┌──

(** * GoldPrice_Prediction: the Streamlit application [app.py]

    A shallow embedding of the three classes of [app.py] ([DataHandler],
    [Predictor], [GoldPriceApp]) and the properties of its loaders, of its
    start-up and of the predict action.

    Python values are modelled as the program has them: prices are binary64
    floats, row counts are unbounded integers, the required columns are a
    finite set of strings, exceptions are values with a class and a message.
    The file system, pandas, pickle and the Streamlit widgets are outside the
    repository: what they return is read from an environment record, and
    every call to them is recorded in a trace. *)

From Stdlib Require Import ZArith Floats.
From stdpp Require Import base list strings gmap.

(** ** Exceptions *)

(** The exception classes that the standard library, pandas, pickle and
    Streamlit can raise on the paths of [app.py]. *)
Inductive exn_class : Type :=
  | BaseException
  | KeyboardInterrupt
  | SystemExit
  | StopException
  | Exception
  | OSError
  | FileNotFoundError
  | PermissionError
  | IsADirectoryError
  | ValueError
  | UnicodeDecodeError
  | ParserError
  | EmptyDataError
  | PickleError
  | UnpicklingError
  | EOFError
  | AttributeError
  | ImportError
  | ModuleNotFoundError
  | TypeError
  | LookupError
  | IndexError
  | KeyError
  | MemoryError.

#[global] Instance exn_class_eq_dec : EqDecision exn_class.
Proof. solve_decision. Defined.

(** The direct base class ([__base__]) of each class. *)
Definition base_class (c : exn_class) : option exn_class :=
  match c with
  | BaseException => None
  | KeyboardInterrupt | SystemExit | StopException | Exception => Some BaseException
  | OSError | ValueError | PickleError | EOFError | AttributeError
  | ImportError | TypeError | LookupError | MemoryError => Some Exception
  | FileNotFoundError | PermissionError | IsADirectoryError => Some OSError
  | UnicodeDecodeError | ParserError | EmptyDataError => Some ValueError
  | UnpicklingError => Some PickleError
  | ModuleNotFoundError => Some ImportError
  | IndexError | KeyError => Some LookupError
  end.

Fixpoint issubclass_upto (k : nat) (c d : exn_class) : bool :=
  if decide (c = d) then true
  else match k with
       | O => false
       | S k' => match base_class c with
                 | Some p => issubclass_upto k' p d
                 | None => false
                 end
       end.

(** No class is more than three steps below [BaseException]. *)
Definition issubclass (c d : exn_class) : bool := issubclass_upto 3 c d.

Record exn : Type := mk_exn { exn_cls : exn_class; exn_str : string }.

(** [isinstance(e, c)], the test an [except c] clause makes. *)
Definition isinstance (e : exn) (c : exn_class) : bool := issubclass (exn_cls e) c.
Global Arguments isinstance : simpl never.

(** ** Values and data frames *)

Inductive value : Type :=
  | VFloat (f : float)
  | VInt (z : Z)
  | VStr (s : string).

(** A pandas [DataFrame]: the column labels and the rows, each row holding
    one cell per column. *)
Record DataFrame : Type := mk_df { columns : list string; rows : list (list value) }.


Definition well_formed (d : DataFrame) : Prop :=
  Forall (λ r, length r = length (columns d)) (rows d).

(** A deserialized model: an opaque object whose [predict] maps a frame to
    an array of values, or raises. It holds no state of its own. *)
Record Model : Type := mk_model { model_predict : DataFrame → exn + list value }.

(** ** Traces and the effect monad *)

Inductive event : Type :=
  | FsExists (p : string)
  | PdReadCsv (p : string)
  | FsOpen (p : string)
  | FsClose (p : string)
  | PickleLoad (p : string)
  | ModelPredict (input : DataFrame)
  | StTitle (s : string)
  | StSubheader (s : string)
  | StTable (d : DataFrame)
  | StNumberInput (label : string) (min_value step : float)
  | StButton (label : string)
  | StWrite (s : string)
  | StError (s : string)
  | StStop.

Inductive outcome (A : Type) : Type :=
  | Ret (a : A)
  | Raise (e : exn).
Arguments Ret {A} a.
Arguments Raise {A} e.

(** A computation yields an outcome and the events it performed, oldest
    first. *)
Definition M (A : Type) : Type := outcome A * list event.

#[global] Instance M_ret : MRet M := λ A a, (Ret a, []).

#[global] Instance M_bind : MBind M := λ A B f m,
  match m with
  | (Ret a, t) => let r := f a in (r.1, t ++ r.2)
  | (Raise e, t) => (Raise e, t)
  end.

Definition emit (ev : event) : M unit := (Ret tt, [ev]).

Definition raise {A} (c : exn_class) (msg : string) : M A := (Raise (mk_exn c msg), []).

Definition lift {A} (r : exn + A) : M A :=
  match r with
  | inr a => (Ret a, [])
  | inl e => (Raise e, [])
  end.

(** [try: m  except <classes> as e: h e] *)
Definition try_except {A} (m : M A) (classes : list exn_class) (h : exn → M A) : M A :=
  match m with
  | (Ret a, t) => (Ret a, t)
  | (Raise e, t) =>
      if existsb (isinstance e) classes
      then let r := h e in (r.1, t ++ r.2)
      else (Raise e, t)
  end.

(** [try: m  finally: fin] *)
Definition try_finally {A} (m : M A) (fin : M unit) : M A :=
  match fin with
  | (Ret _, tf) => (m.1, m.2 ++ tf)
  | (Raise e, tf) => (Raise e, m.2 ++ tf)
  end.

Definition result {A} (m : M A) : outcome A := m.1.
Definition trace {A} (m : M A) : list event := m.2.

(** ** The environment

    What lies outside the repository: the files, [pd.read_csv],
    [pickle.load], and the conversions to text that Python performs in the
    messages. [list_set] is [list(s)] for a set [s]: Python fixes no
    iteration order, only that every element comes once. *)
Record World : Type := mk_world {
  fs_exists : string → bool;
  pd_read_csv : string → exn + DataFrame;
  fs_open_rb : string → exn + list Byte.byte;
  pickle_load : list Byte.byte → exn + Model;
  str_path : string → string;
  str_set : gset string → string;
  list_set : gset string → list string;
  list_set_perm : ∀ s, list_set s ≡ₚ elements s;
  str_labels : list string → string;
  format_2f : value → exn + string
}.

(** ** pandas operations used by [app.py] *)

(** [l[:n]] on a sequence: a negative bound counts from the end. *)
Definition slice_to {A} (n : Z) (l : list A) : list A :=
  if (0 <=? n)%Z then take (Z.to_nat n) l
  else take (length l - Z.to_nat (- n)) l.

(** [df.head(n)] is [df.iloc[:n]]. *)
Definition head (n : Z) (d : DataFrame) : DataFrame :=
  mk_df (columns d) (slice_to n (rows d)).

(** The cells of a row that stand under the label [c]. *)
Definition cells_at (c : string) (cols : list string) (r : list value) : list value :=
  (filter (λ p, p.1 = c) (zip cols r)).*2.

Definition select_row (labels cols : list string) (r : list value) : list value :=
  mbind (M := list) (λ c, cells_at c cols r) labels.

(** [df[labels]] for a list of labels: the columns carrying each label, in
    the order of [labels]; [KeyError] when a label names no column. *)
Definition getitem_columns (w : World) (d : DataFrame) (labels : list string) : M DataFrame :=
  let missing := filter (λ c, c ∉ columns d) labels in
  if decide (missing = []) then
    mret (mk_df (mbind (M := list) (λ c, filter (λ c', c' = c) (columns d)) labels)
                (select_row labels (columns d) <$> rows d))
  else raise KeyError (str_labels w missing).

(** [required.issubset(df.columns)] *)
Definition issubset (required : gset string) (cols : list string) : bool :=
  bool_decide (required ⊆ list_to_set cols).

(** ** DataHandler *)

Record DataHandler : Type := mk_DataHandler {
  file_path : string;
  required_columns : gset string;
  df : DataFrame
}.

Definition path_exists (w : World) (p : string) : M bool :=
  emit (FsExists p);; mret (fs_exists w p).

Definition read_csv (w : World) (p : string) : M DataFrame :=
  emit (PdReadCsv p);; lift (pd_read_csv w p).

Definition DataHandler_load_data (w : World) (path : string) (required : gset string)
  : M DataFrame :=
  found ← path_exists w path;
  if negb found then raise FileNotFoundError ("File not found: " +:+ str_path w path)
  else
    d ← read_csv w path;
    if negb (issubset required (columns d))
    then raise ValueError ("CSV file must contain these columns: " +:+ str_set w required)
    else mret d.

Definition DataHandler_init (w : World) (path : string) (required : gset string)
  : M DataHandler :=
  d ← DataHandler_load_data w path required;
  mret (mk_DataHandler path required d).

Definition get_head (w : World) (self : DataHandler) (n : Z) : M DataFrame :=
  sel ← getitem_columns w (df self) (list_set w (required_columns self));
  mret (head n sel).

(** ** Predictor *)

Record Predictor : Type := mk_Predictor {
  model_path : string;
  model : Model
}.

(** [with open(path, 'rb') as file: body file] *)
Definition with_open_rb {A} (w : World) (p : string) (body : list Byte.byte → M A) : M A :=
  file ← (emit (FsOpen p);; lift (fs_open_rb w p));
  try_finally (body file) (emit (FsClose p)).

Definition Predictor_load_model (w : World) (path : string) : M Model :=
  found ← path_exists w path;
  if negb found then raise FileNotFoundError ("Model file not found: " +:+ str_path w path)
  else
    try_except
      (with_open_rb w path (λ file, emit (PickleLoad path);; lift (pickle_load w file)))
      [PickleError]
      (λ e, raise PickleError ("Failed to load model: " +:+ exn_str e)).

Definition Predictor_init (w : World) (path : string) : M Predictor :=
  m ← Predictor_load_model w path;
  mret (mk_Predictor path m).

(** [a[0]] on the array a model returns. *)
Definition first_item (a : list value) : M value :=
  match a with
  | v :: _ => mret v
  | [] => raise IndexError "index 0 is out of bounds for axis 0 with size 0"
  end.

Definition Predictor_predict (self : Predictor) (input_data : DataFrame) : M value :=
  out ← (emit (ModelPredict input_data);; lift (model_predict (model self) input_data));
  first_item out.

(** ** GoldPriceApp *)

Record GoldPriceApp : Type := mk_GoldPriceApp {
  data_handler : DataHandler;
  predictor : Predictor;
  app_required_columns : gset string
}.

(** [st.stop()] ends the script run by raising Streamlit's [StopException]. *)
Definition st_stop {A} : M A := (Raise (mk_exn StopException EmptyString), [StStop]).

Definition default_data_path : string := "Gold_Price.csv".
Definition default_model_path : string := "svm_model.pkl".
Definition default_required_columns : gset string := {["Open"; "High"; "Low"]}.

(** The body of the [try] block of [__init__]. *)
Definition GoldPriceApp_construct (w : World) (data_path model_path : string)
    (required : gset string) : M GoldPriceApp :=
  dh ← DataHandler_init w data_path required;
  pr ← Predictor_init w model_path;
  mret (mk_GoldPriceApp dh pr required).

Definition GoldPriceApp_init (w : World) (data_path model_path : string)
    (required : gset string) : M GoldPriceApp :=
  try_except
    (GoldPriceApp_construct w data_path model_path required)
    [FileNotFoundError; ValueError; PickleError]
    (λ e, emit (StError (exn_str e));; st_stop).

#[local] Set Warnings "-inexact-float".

└──

_Work instruction_
Your answer must be the line with "Definition GoldPriceApp_construct (w" and all lines after it through the final line of the entries, copied exactly and with nothing added.

_Problem solution_
Definition GoldPriceApp_construct (w : World) (data_path model_path : string)
    (required : gset string) : M GoldPriceApp :=
  dh ← DataHandler_init w data_path required;
  pr ← Predictor_init w model_path;
  mret (mk_GoldPriceApp dh pr required).

Definition GoldPriceApp_init (w : World) (data_path model_path : string)
    (required : gset string) : M GoldPriceApp :=
  try_except
    (GoldPriceApp_construct w data_path model_path required)
    [FileNotFoundError; ValueError; PickleError]
    (λ e, emit (StError (exn_str e));; st_stop).

#[local] Set Warnings "-inexact-float".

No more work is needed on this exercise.